Nell’estate delle stragi Falcone e Borsellino, il ministero della giustizia guidato da
Claudio Martelli si oppose all’estensione del carcere duro a migliaia di detenuti, chiesto dal Dipartimento dell’amministrazione penitenziaria. Lo racconta il magistrato
Sebastiano Ardita, ex dirigente del Dap e oggi in servizio alla Procura di Catania, sentito come testimone dal Tribunale di Palermo nel processo per la mancata cattura del boss
Bernardo Provenzano, che vede imputati il generale dei carabinieri Mario Mori e il colonnello
Mauro Obinu. Secondo Ardita, nell’estate del 1992 il direttore del Dap
Niccolò Amato propose l’ampliamento del regime di carcere duro, sia pure in forma attenuata, a circa 5 mila detenuti nelle carceri italiane. Il suo suggerimento, però, rimase senza esito per l’opposizione degli uffici del ministero della Giustizia, all’epoca guidato dal socialista Martelli.

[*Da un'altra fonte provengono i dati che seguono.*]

Inductive ClientMethod :=
| threadList | modelList | collaborationModeList | loadedThreadList | threadRead | threadArchive
| threadDelete | threadUnarchive | threadStart | threadResume | threadFork | threadSetName
| threadTurnsList | threadItemsList | turnStart | turnSteer | turnInterrupt | compactThread
| threadSettingsUpdate.

Definition method_name (m : ClientMethod) : string :=
  match m with
  | threadList => "thread/list"
  | modelList => "model/list"
  | collaborationModeList => "collaborationMode/list"
  | loadedThreadList => "thread/loaded/list"
  | threadRead => "thread/read"
  | threadArchive => "thread/archive"
  | threadDelete => "thread/delete"
  | threadUnarchive => "thread/unarchive"
  | threadStart => "thread/start"
  | threadResume => "thread/resume"
  | threadFork => "thread/fork"
  | threadSetName => "thread/name/set"
  | threadTurnsList => "thread/turns/list"
  | threadItemsList => "thread/items/list"
  | turnStart => "turn/start"
  | turnSteer => "turn/steer"
  | turnInterrupt => "turn/interrupt"
  | compactThread => "thread/compact/start"
  | threadSettingsUpdate => "thread/settings/update"
  end.

(** A dynamic tool in the namespace that Codex keeps for itself. *)
Definition reserved_namespace (tool : json) : bool :=
  is_string "namespace" (opt_member tool "type") && is_string "mcp" (opt_member tool "name").

Definition client_call (m : ClientMethod) (params : json) (sig : option signal) (d : Driver)
    : Driver * exn JsonRpcId :=
  match m with
  | threadStart =>
      if existsb reserved_namespace (arrayValue (opt_member params "dynamicTools")) then
        (d, Raise (PlainError
          "dynamic tool namespace mcp is reserved by Codex; use an adapter-owned namespace"))
      else request (method_name m) params sig true d
  | _ => request (method_name m) params sig true d
  end.

(** ** Disconnecting *)

(** [#disconnect] up to its await of [onDisconnected]. *)
Definition disconnect (reason : string) (cause : option js_error) (o : owner) (d : Driver) : Driver :=
  let d := match cause with Some e => set_disconnectCause (Some e) d | None => d end in
  if disconnectNotified d then d
  else
    let d := set_disconnectNotified true d in
    let d := match state d with closed | incompatible => d | _ => set_state disconnected d end in
    let ids := map_keys (pending (requests d)) in
    let failure := default (PlainError ("Codex app-server disconnected: " +:+ reason)) (disconnectCause d) in
    await (AwaitDisconnected o)
      (emit (Disconnected reason ids (pendingServerRequests d))
         (on_requests (reject_all failure) d)).

(** [error instanceof Error ? error : new Error(String(error))] *)
Definition as_error (e : js_error) : js_error :=
  match e with ThrownValue s => PlainError s | _ => e end.

(** [#handleReceiveFailure] up to its first await. *)
Definition handleReceiveFailure (o : owner) (e : js_error) (raw : string) (d : Driver) : Driver :=
  let reason := match e with ProtocolError r _ _ => r | _ => malformed_message end in
  let message := error_string e in
  await (FailFault o message (as_error e))
    (emit (ReportedFault (protocol_fault reason) message true (Some (raw_detail (JString raw))))
       (set_disconnectCause (Some (as_error e)) (set_state incompatible d))).

(** [onClose] and [onError] *)
Definition on_close (reason : string) (d : Driver) : Driver := disconnect reason None Free d.

Definition on_error (message : string) (d : Driver) : Driver :=
  let error := PlainError message in
  disconnect ("transport error: " +:+ message) (Some error) Free
    (emit (ReportedFault transport_error message true None) (set_disconnectCause (Some error) d)).

Definition close (d : Driver) : Driver :=
  if bool_decide (state d = closed) then d
  else await AwaitClose (emit CloseTransport (set_state closed d)).

(** ** Connecting *)

Definition probe_requests : list probe_request := [
  {| probe_step := "model_list"; probe_method := "model/list";
     probe_params := JObject [("limit", JNumber "1")]; probe_accepts := λ _, false |};
  {| probe_step := "thread_list"; probe_method := "thread/list";
     probe_params := JObject [("limit", JNumber "1"); ("useStateDbOnly", JBool true)];
     probe_accepts := λ _, false |};
  {| probe_step := "thread_read"; probe_method := "thread/read";
     probe_params := JObject [("threadId", JString sentinelThreadId); ("includeTurns", JBool false)];
     probe_accepts := λ e, isExpectedMissingThreadError e sentinelThreadId true |};
  {| probe_step := "thread_resume"; probe_method := "thread/resume";
     probe_params := JObject [("threadId", JString sentinelThreadId); ("excludeTurns", JBool true)];
     probe_accepts := λ e, isExpectedMissingThreadError e sentinelThreadId false |}
].

(** The closure [run] of the probe: the step it records, and the outcome if it failed. *)
Definition run_probe_step (id : string) (accepts : js_error → bool) (timed_out : bool) (r : option js_error)
    : ProbeStep * option probe_outcome :=
  let ms := Z.max 0 (measured id) in
  match r with
  | None => ({| stepId := id; status := step_passed; durationMs := ms; step_reason := None; detail := None |}, None)
  | Some e =>
      if accepts e then
        ({| stepId := id; status := step_passed; durationMs := ms; step_reason := None;
            detail := Some "method recognized; sentinel resource was rejected" |}, None)
      else
        let retryable := timed_out || match e with ProtocolError _ _ _ | RpcError _ _ _ => false | _ => true end in
        ({| stepId := id; status := step_failed; durationMs := ms;
            step_reason := Some (if retryable then "external_runtime_probe_transport_retryable"
                                 else match e with
                                      | RpcError code _ _ =>
                                          if String.eqb code "-32601"
                                          then "external_runtime_required_method_missing"
                                          else "external_runtime_required_contract_incompatible"
                                      | _ => "external_runtime_required_contract_incompatible"
                                      end);
            detail := Some (Str.slice (error_string e) 0 1024) |},
         Some (if retryable then transport_retryable else probe_incompatible))
  end.

Definition error_of {A} (r : exn A) : option js_error := match r with Done _ => None | Raise e => Some e end.

Definition identity_of (initialized : json) : json :=
  JObject [("userAgent", opt_member initialized "userAgent"); ("codexHome", opt_member initialized "codexHome");
           ("platformFamily", opt_member initialized "platformFamily");
           ("platformOs", opt_member initialized "platformOs"); ("protocol", app_server_protocol)].

(** The end of the probe and the call of [authorizeHandshake]. *)
Definition finish_probe (attempt : nat) (initialized : json) (done : list ProbeStep) (o : probe_outcome)
    (d : Driver) : Driver :=
  let report := {| outcome := o; steps := done; report_completedAt := completedAt |} in
  await (AwaitAuthorize initialized)
    (emit (AskedAuthorization (identity_of initialized) report)
       (set_lastCompatibilityProbe (Some report)
          (set_probeTimers (set_delete attempt (probeTimers d)) d))).

Definition skip_rest (rest : list probe_request) : list ProbeStep := map (λ q, skippedProbeStep (probe_step q)) rest.

(** The probe's remaining requests, up to the next await. *)
Fixpoint probe_next (attempt : nat) (initialized : json) (done : list ProbeStep) (todo : list probe_request)
    (d : Driver) : Driver :=
  match todo with
  | [] => finish_probe attempt initialized done passed d
  | q :: rest =>
      match request (probe_method q) (probe_params q) (Some (ProbeSignal attempt)) false d with
      | (d1, Done id) => await (AwaitProbe attempt id initialized done q rest) d1
      | (d1, Raise e) =>
          let timed_out := map_has (ProbeSignal attempt) (aborted d1) in
          let '(s, failed) := run_probe_step (probe_step q) (probe_accepts q) timed_out (Some e) in
          match failed with
          | Some o => finish_probe attempt initialized (done ++ s :: skip_rest rest) o d1
          | None => probe_next attempt initialized (done ++ [s]) rest d1
          end
      end
  end.

(** A request of the probe has settled. *)
Definition probe_settled (attempt : nat) (initialized : json) (done : list ProbeStep) (q : probe_request)
    (rest : list probe_request) (e : option js_error) (d : Driver) : Driver :=
  let timed_out := map_has (ProbeSignal attempt) (aborted d) in
  let '(s, failed) := run_probe_step (probe_step q) (probe_accepts q) timed_out e in
  match failed with
  | Some o => finish_probe attempt initialized (done ++ s :: skip_rest rest) o d
  | None => probe_next attempt initialized (done ++ [s]) rest d
  end.

(** [#runCompatibilityProbe] from its start. *)
Definition runCompatibilityProbe (initialized : json) (d : Driver) : Driver :=
  let attempt := attempts d in
  let d := set_probeTimers (set_add attempt (probeTimers d)) d in
  let never := λ _ : js_error, false in
  let '(s1, f1) := run_probe_step "consumed_codec" never false (error_of codec_ready) in
  match f1 with
  | Some o =>
      finish_probe attempt initialized (s1 :: skippedProbeStep "dynamic_tools" :: skip_rest probe_requests) o d
  | None =>
      let '(s2, f2) := run_probe_step "dynamic_tools" never false (error_of assertDynamicToolReadiness) in
      match f2 with
      | Some o => finish_probe attempt initialized (s1 :: s2 :: skip_rest probe_requests) o d
      | None => probe_next attempt initialized [s1; s2] probe_requests d
      end
  end.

Rispondendo alle domane dei pm
Nino Di Matteo e
Antonio Ingroia, il magistrato ha ricostruito l’iter che andò in senso del tutto opposto agli intendimenti di Amato e che ebbe conseguenze un anno dopo, nel 1993, segnato dalle bombe mafiose a Roma, Firenze e Milano: una serie di revoche o mancate proroghe nel regime del 41bis. “In 140 casi – ha spiegato Ardita – si trattò di provvedimenti dovuti, mentre la mancata conferma di 334 di altri decreti non fu preceduta da alcuna istruttoria e arrivò il primo novembre del 1993. Furono consultati alcuni organi di polizia e la procura di Palermo, che ebbe la richiesta di informazioni solo il 29 ottobre, sabato e vigilia di un ponte festivo. L’ufficio palermitano rispose però a vista sconsigliando la ‘non proroga’. Gli organi di polizia risposero, invece, molto tempo dopo. Il risultato fu che i 41 bis furono effettivamente revocati”.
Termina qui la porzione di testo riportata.